Based on Docker¶
AutoKernel provides docker image,where Halide and Tengine have been installed:
Docker Image:¶
cpu
docker pull openailab/autokernel
cuda:
nvidia-docker pull openailab/autokernel:cuda
[NOTE]: To use cuda image, you need to use nvidia-docker, detalis see here nvidia-docker install-guide.
opencl:
docker pull openailab/autokernel:opencl
AutoKernel tutorials for installation¶
Pull the image (it may take a while, please wait patiently, depending on the network speed, it may take 10-20mins)

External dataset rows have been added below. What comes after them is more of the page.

Lemma wp_append_loop fuel : ∀ din bs p s (Q : inode * Z → mst → Prop), (length p <= fuel)%nat →
  disk_ok (img s) (freeblock s) → file_ok (img s) (freeblock s) din (size_of bs) bs → len bs + len p <= MAXFILE * BSIZE →
  freeblock s + need (nblk (len bs + len p)) - need (size_of bs) <= FSSIZE →
  (∀ din' s', appended (img s) (freeblock s) din bs (img s') (freeblock s') din' (bs ++ p) → freeinode s' = freeinode s → Q (din', len bs + len p) s') →
  wp (append_loop fuel din (len bs) p) Q s.
Proof.
  induction fuel as [|fuel IH]; intros din bs p s Q Hfu D H Hmax Hroom HQ.
  { destruct p; [|cbn in Hfu; lia]. cbn [append_loop]. apply wp_ret. specialize (HQ din s). rewrite app_nil_r, Z.add_0_r in HQ. apply HQ; [by apply appended_refl|done]. }
  destruct p as [|a p0].
  { cbn [append_loop]. apply wp_ret. specialize (HQ din s). rewrite app_nil_r, Z.add_0_r in HQ. apply HQ; [by apply appended_refl|done]. }
  set (p := a :: p0) in *. assert (Hp : 0 < len p) by (unfold len, p; cbn; lia). cbn [append_loop]. fold p. set (off := len bs) in *.
  assert (Ho : 0 <= off) by (unfold off, len; lia). pose proof (Z.div_mod off BSIZE ltac:(done)) as Hdm. pose proof (Z.mod_pos_bound off BSIZE ltac:(done)) as Hmb.
  assert (Hfbn : 0 <= off / BSIZE < MAXFILE) by (split; [by apply Z.div_pos|apply Z.div_lt_upper_bound; [done|lia]]).
  rewrite (proj2 (Z.ltb_lt _ _)) by lia. cbn [negb].
  assert (Hnb : off / BSIZE + 1 <= nblk (off + len p)).
  { unfold nblk. replace (off / BSIZE + 1) with ((off + 512) / 512) by (unfold BSIZE; rewrite <-(Z.div_add off 1 512) by done; f_equal; lia). apply Z.div_le_mono; lia. }
  set (n1 := Z.min (Z.of_nat (length p)) ((off / BSIZE + 1) * BSIZE - off)).
  assert (Hn1 : 0 < n1 <= len p ∧ off mod BSIZE + n1 <= BSIZE) by (unfold n1, len in *; lia).
  set (q := take (Z.to_nat n1) p). set (r := drop (Z.to_nat n1) p). assert (Hqr : p = q ++ r) by (unfold q, r; by rewrite take_drop).
  assert (Hlq : len q = n1) by (unfold len, q; rewrite length_take; unfold len in *; lia). assert (Hlr : len r = len p - n1) by (unfold len, r; rewrite length_drop; unfold len in *; lia).
  assert (Hcont : ∀ din1 s1, file_ok (img s1) (freeblock s1) din1 (off / BSIZE + 1) bs → disk_ok (img s1) (freeblock s1) → din1 = with_addrs (i_addrs din1) din →
    (∀ b, b < freeblock s → ¬ owned (img s) din (size_of bs) b → img s1 b = img s b) →
    (∀ b, owned (img s1) din1 (off / BSIZE + 1) b → owned (img s) din (size_of bs) b ∨ freeblock s <= b < freeblock s1) →
    freeblock s1 = freeblock s + need (off / BSIZE + 1) - need (size_of bs) → freeblock s <= freeblock s1 → freeinode s1 = freeinode s →
    wp (buf ← rsect (blockno (img s1) din1 (off / BSIZE));
        wsect (blockno (img s1) din1 (off / BSIZE)) (splice buf (Z.to_nat (off - off / BSIZE * BSIZE)) q);; append_loop fuel din1 (u32 (off + n1)) r) Q s1).
  { intros din1 s1 H1 D1 Hm Hoth Hnew Hf Hle Hfi. pose proof (d_fb _ _ D1) as Hfb. rewrite nmeta_val in Hfb.
    destruct (round_appended (img s) (freeblock s) din bs (img s1) (freeblock s1) din1 q) as [A Hx]; try done; [unfold len in Hlq; lia|fold off; lia|].
    fold off in A, Hx. rewrite nmeta_val in Hx. apply wp_bind, wp_rsect; [lia|]. unfold wsect. wp_steps. set (s2 := put_img _ s1).
    rewrite u32_small by (unfold MAXFILE, BSIZE, w32 in *; lia). replace (off + n1) with (len (bs ++ q)) by (unfold off, len; rewrite length_app; unfold len in Hlq; lia).
    assert (Hlen2 : len (bs ++ q) + len r = off + len p) by (unfold off, len in *; rewrite length_app; lia).
    apply IH; [unfold len in *; lia|apply A|apply A| | |].
    - rewrite Hlen2. done.
    - rewrite Hlen2. pose proof (a_fb _ _ _ _ _ _ _ _ A) as Ef. cbn [freeblock put_img s2]. unfold s2. cbn [freeblock put_img]. lia.
    - intros din' s' A' Hfi'. rewrite Hlen2. apply HQ; [|rewrite Hfi'; exact Hfi]. rewrite Hqr, app_assoc. eapply appended_trans; [done|exact A|exact A']. }
  apply wp_bind. destruct (nblk_spec off Ho) as [[Hz Hb]|[Hz Hb]]; fold off in H; fold (size_of bs) in Hb.
  - assert (Hsz : size_of bs = off / BSIZE) by done.
    apply (wp_file_block din bs (size_of bs)); try done; rewrite Hsz in *; try lia.
    + intros _. pose proof (need_mono _ _ Hnb). lia.
    + intros _ din' s' [G1 G2 G3 G4 G5] Hfi Hf. apply Hcont; try done. rewrite Hf. pose proof (need_mono (off / BSIZE) (off / BSIZE + 1)). lia.
  - assert (Hsz : size_of bs = off / BSIZE + 1) by done.
    apply (wp_file_block din bs (size_of bs)); try done; try lia.
    intros _. rewrite Hsz in *. apply Hcont; try done; try lia; [by destruct din|by left].
Qed.
End append.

docker pull openailab/autokernel
Create a container and enter the development environment
docker run -ti openailab/autokernel /bin/bash
Halide, Tengine have been installed in docker
/workspace/Halide # Halide /workspace/Tengine # Tengine
AutoKernel
git clone https://github.com/OAID/AutoKernel.git
Add executable permissions to sh scripts and automatically generate operator assembly files
cd AutoKernel/autokernel_plugin find . -name "*.sh" | xargs chmod +x ./scripts/generate.sh
Compile
mkdir build && cd build cmake .. && make -j `nproc`
Run test
cd AutoKernel/autokernel_plugin ./build/tests/tm_classification -n squeezenet
Halide in Docker¶
Halide has been installed in Autokernel docker, and the Python API has been configured.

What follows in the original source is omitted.